Tabu is a star crossed lovers tale told in two parts.

Part One, ‘Paradise Lost’, is set in modern-day Lisbon. Using the film language of a contemporary European character drama, it is slow and contemplative. We meet the Juliet of this Romeo and Juliet tale, Aurora (dawn), as an old lady coming to the end of her life. While she is impulsive and liable to mood swings her two carers are passive and reserved characters. Her neighbour, Pilar (pillar, support), is sent on a mission to find the old flame of Aurora’s life, Ventura (good fortune), who’s recounting of their youth narrates Part Two.

Part Two, ‘Paradise’, is set in 1960’s Africa on the mountain Tabu (taboo). While many have described this section as a silent movie, as this whole section plays out purely in voice-over, I would say it is closer to the French New Wave in terms of film language and mood. There is a playfulness at work in the juxtapositions of images to narration, a sense of whimsy and the feeling of a tall tale being imparted. We meet Ventura as a young carefree Valentino, who has followed his friend, Mário, to Africa. It is here that he begins an affair with Aurora under the nose of her husband.

Shot on black and white 16mm at full frame, each grainy shot is left to play out. A languid pace is set that you will either fall into or be at odds with. In Part One, this pace creates a melancholy air, a feeling of a slow city, a predictable life, a slow dripping of sand counting out the final hour. In Part Two though, this pace creates humour, a response of laughter from a moment or pause left to play out a tiny bit too long. If you find humour in the quiet opening of Lynch’s Eraserhead or the train ride in Jarmusch’s Dead Man, you will be in tune with the sense of play present here.
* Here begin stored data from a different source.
(* ===== verification/QuotaStore.v ===== *)
(** * QuotaStore: windows, reservations and their life cycle

    [internal/inference/postgres/quota_repo.go] (window activation and the
    atomic reservation) and [reservation_repo.go] (release and the revocation
    of an unused five-hour window). *)

From Stdlib Require Import ZArith Lia Bool.
From stdpp Require Import base gmap strings list.
From S2P Require Import Prelude Domain Money Calendar Window WalletRules Tables RequestStore.

Local Open Scope Z_scope.
Local Open Scope go_scope.

(** ** Windows *)

(** [tstzrange(a) && tstzrange(b)] on half-open, non-empty ranges. *)
Definition ranges_overlap (a b : QuotaWindow) : bool :=
  (w_Start a <? w_End b) && (w_Start b <? w_End a).

Definition same_subject (a b : QuotaWindow) : bool :=
  bool_decide (w_EntitlementID a = w_EntitlementID b) && bool_decide (w_Kind a = w_Kind b).

Definition insertQuotaWindow (newID : string) (w : QuotaWindow) (db : DB) : res (QuotaWindow * DB) :=
  let w := mkWindow (if bool_decide (w_ID w = "") then newID else w_ID w) (w_EntitlementID w) (w_Kind w)
             (w_Start w) (w_End w) (w_Limit w) (w_Used w) (w_Reserved w) (w_Voided w) in
  let? _ := check ((0 <=? w_Limit w) && (0 <=? w_Used w) && (0 <=? w_Reserved w)
                   && (w_Start w <? w_End w)) in
  let? ws := insert_row (w_ID w) w (windows db) in
  (* UNIQUE (entitlement_id, kind, window_start), over all rows *)
  let? _ := unique (forallb (fun v => negb (same_subject v w && (w_Start v =? w_Start w)))
                      (map_to_list (windows db)).*2) in
  (* EXCLUDE (entitlement_id =, kind =, range &&) WHERE state = 'active' *)
  if negb (w_Voided w)
     && existsb (fun v => negb (w_Voided v) && same_subject v w && ranges_overlap v w)
          (map_to_list (windows db)).*2
  then db_fail ExclusionViolation
  else
    let? _ := references (extern db TEntitlements (w_EntitlementID w)) in
    Ok (w, set_windows ws db).

Definition LoadWindows (entitlementID : string) (kinds : list WindowKind) (db : DB) : list QuotaWindow :=
  let kinds := match kinds with [] => WindowOrder | _ => kinds end in
  rows (windows db) (fun w => bool_decide (w_EntitlementID w = entitlementID) && negb (w_Voided w)
                              && bool_decide (w_Kind w ∈ kinds)).

Definition windowOrderKey (k : ReservationTargetKind) : Z :=
  match k with
  | TargetWindowFiveHour => 0
  | TargetWindowWeekly => 1
  | TargetWindowMonthly => 2
  | TargetKeyBudget => 3
  | TargetWallet => 4
  end.

Definition windowKindOfTarget (t : ReservationTargetKind) : option WindowKind :=
  match t with
  | TargetWindowFiveHour => Some WindowFiveHour
  | TargetWindowWeekly => Some WindowWeekly
  | TargetWindowMonthly => Some WindowMonthly
  | TargetKeyBudget | TargetWallet => None
  end.

Definition lockAccountTx (accountID : string) (db : DB) : res unit :=
  let? status := select_one accountID (accounts db) in
  guard bool_decide (status = BillingAccountActive) else NewError CodeInvalidKey;
  Ok tt.

(** ** Activation *)

Record ActivateWindowsCommand := mkActivate {
  aw_BillingAccountID : string;
  aw_EntitlementID : string;
  aw_Anchor : instant;
  aw_At : instant;
  aw_Limits : WindowKind -> option Microcredit;
}.

(** One kind of the loop: state is the active rows, the output and the store. *)
Definition activate_kind (newID : WindowKind -> string) (cmd : ActivateWindowsCommand)
    (st : list QuotaWindow * list QuotaWindow * DB) (kind : WindowKind)
  : res (list QuotaWindow * list QuotaWindow * DB) :=
  let '(active, out, db) := st in
  match aw_Limits cmd kind with
  | None => Ok st
  | Some limit =>
      let? (iv, activate) := ConsumptionWindow kind (aw_Anchor cmd) active (aw_At cmd) in
      if (activate : bool) then
        let nw := mkWindow "" (aw_EntitlementID cmd) kind (iv_Start iv) (iv_End iv) limit 0 0 false in
        match insertQuotaWindow (newID kind) nw db with
        | Ok (nw, db) => Ok (active ++ [nw], out ++ [nw], db)
        | Err e => if bool_decide (CodeOf e = CodeConflict)
                   then Err (EActivationConflict kind (iv_Start iv)) else Err e
        end
      else
        match List.find (live_row kind (aw_At cmd)) active with
        | Some a => Ok (active, out ++ [a], db)
        | None => Ok st
        end
  end.

Definition ActivateWindowsTx (newID : WindowKind -> string) (cmd : ActivateWindowsCommand) (db : DB)
  : res (list QuotaWindow * DB) :=
  let? _ := lockAccountTx (aw_BillingAccountID cmd) db in
  let active := rows (windows db) (fun w => bool_decide (w_EntitlementID w = aw_EntitlementID cmd)
                                            && negb (w_Voided w)) in
  let? (_, out, db) := rfold (activate_kind newID cmd) (active, [], db) WindowOrder in
  Ok (out, db).

(** ** Reservation *)

Record HoldSpec := mkHoldSpec {
  h_TargetKind : ReservationTargetKind;
  h_WindowID : option string;
  h_APIKeyID : option string;
  h_WalletID : option string;
  h_Amount : Microcredit;
}.

Record ReserveCommand := mkReserve {
  rc_Request : Request;
  rc_Holds : list HoldSpec;
  rc_AdmittedAt : instant;
}.

(** The variables of the hold loop. *)
Record HoldLoop := mkLoop {
  hl_db : DB;
  hl_blocked : list WindowBlock;
  hl_keyBlocked : bool;
  hl_deficit : Microcredit;
  hl_amount : Microcredit;
}.

(** [if d := amount - avail; avail < amount && d > deficit { deficit = d }]. *)
Definition raise_deficit (deficit avail amount : Z) : Z :=
  if avail <? amount
  then let d := sub64 amount avail in if deficit <? d then d else deficit
  else deficit.

(** [UPDATE inference_api_keys SET used = used + $2 WHERE ... <= limit]. *)
Definition hold_key (id : string) (amount : Z) (db : DB) : res (option DB) :=
  match keys db !! id with
  | None => Ok None
  | Some k =>
      let? used := sql_int (k_BudgetUsed k + amount) in
      if match k_BudgetLimit k with None => true | Some l => used <=? l end
      then Ok (Some (set_keys (<[id := mkKey (k_BudgetLimit k) used]> (keys db)) db))
      else Ok None
  end.

(** [UPDATE inference_quota_windows SET reserved = reserved + $2 WHERE active
    AND used + reserved + $2 <= limit]. *)
Definition hold_window (id : string) (amount : Z) (db : DB) : res (option DB) :=
  match windows db !! id with
  | None => Ok None
  | Some w =>
      if w_Voided w then Ok None else
      let? s := sql_int (w_Used w + w_Reserved w) in
      let? total := sql_int (s + amount) in
      if total <=? w_Limit w
      then Ok (Some (set_windows (<[id := set_w_Counters (w_Used w) (w_Reserved w + amount) w]>
                                    (windows db)) db))
      else Ok None
  end.

Definition apply_hold (st : HoldLoop) (h : HoldSpec) : res HoldLoop :=
  let amount := h_Amount h in
  let db := hl_db st in
  fail_if amount <? 0 with WrapError CodeInvalidInput (ESentinel ErrNegativeValue);
  let reserveAmount := if hl_amount st <? amount then amount else hl_amount st in
  match h_TargetKind h with
  | TargetKeyBudget =>
      match h_APIKeyID h with
      | None => Err (NewError CodeInvalidInput)
      | Some id =>
          let? r := hold_key id amount db in
          match r with
          | Some db => Ok (mkLoop db (hl_blocked st) (hl_keyBlocked st) (hl_deficit st) reserveAmount)
          | None =>
              let deficit := match keys db !! id with
                | Some (mkKey (Some lim) used) => raise_deficit (hl_deficit st) (sub64 lim used) amount
                | _ => hl_deficit st end in
              Ok (mkLoop db (hl_blocked st) true deficit (hl_amount st))
          end
      end
  | t =>
      match h_WindowID h with
      | None => Err (NewError CodeInvalidInput)
      | Some id =>
          let? r := hold_window id amount db in
          match r with
          | Some db => Ok (mkLoop db (hl_blocked st) (hl_keyBlocked st) (hl_deficit st) reserveAmount)
          | None =>
              let kind := windowKindOfTarget t in
              match windows db !! id with
              | Some w =>
                  let block := mkBlock kind (w_Limit w) (w_Used w) (w_Reserved w) (Some (w_End w)) in
                  let avail := sub64 (sub64 (w_Limit w) (w_Used w)) (w_Reserved w) in
                  Ok (mkLoop db (hl_blocked st ++ [block]) (hl_keyBlocked st)
                        (raise_deficit (hl_deficit st) avail amount) (hl_amount st))
              | None =>
                  Ok (mkLoop db (hl_blocked st ++ [mkBlock kind 0 0 0 None]) (hl_keyBlocked st)
                        (hl_deficit st) (hl_amount st))
              end
          end
      end
  end.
Director Miguel Gomes has made a carefully crafted film full of symbolism. Many have reacted to this film with accusations of pretentiousness but the understanding of craft and confident use of film language argues against that. I entered this film on the morning of a rainy day, with the city draped over in sheets of grey. That felt like the right way to approach a slight film like this. Tabu is a languid film that you will float along with – if you are in the right mood. If not, you might be swimming to shore pretty fast.